Dataset entries -
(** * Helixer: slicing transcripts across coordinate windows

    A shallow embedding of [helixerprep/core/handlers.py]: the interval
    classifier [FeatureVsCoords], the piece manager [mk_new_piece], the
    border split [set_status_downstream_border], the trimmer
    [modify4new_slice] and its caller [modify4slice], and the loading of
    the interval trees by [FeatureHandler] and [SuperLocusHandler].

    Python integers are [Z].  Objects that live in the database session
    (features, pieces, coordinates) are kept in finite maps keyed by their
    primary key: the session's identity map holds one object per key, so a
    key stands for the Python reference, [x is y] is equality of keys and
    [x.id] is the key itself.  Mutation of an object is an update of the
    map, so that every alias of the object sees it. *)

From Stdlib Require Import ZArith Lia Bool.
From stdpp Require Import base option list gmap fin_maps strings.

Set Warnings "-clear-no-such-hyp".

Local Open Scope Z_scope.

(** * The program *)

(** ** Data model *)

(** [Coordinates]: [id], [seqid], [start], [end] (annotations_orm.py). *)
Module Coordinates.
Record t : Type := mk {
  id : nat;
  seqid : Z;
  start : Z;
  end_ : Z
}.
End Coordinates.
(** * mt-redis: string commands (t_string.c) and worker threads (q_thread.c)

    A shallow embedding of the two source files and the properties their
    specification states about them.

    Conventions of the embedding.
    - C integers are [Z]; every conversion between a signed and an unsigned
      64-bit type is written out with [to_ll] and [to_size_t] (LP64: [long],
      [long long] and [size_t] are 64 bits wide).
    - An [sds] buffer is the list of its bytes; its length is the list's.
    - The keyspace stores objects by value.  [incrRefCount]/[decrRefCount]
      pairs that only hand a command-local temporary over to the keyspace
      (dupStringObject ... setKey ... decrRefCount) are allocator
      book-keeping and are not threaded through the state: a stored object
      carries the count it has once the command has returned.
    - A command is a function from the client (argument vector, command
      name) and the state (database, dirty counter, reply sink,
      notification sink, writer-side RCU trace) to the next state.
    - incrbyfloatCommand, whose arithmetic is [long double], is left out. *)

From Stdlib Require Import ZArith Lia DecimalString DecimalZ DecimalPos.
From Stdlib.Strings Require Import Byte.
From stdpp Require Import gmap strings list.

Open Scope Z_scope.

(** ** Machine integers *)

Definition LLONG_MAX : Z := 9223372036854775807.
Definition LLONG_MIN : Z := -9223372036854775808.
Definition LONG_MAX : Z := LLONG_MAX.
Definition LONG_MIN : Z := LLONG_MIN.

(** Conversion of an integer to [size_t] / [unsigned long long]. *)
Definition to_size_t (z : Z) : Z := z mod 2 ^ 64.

--

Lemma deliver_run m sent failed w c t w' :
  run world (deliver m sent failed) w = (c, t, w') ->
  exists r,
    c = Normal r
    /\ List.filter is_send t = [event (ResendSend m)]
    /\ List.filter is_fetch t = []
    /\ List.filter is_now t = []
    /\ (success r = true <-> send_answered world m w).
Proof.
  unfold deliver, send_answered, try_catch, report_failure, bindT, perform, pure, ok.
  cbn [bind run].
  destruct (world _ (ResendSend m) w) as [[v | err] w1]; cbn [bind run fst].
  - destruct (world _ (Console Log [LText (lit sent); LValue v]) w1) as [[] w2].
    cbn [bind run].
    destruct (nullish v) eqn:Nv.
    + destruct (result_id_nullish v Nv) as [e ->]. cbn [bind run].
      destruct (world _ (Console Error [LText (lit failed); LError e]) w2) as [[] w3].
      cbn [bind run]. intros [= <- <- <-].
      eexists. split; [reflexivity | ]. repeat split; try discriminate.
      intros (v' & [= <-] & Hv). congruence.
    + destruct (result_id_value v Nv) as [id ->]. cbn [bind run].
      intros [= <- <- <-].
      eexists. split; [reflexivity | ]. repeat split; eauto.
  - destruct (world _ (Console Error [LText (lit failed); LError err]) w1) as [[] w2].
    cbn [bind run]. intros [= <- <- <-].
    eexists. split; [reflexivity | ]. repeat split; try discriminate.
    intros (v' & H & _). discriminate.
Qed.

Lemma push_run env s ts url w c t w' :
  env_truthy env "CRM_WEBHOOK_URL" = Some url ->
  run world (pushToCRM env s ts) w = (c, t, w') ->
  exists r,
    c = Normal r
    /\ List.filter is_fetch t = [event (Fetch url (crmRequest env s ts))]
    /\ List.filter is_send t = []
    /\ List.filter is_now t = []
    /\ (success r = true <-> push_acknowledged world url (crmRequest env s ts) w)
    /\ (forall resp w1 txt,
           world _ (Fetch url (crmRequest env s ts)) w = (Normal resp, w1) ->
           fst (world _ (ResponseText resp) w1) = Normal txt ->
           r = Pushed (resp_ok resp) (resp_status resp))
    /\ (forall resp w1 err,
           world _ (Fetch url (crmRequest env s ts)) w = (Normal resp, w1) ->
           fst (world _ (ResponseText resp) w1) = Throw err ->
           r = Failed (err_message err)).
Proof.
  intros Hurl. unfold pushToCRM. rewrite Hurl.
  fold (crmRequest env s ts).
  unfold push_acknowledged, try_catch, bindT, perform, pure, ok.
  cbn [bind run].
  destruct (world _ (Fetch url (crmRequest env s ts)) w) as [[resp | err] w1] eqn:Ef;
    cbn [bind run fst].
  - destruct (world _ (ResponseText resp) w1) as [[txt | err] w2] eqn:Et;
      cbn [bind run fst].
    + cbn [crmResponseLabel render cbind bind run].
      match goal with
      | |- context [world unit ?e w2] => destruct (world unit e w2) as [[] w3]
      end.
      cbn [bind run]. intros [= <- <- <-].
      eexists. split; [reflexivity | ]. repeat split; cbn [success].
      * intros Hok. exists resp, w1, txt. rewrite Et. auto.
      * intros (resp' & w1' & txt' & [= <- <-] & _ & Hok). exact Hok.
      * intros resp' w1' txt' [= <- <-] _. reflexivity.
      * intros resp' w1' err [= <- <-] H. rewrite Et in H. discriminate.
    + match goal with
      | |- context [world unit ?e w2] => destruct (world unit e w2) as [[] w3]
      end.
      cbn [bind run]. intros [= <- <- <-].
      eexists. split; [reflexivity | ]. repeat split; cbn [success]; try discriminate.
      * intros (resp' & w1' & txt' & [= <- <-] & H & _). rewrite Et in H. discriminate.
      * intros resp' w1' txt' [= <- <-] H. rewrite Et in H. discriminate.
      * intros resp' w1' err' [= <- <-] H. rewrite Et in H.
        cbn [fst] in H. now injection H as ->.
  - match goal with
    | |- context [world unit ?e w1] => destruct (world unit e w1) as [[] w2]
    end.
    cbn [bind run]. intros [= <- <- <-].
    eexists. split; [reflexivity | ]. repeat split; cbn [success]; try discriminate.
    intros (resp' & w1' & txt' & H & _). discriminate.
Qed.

PROMPT - What you return must be the lines above that run from the line with "w1' err [= <- <-]" to the line with "- match goal with", inclusive, each copied exactly.

EXERCISE ANSWER -
      * intros resp' w1' err [= <- <-] H. rewrite Et in H. discriminate.
    + match goal with
      | |- context [world unit ?e w2] => destruct (world unit e w2) as [[] w3]
      end.
      cbn [bind run]. intros [= <- <- <-].
      eexists. split; [reflexivity | ]. repeat split; cbn [success]; try discriminate.
      * intros (resp' & w1' & txt' & [= <- <-] & H & _). rewrite Et in H. discriminate.
      * intros resp' w1' txt' [= <- <-] H. rewrite Et in H. discriminate.
      * intros resp' w1' err' [= <- <-] H. rewrite Et in H.
        cbn [fst] in H. now injection H as ->.
  - match goal with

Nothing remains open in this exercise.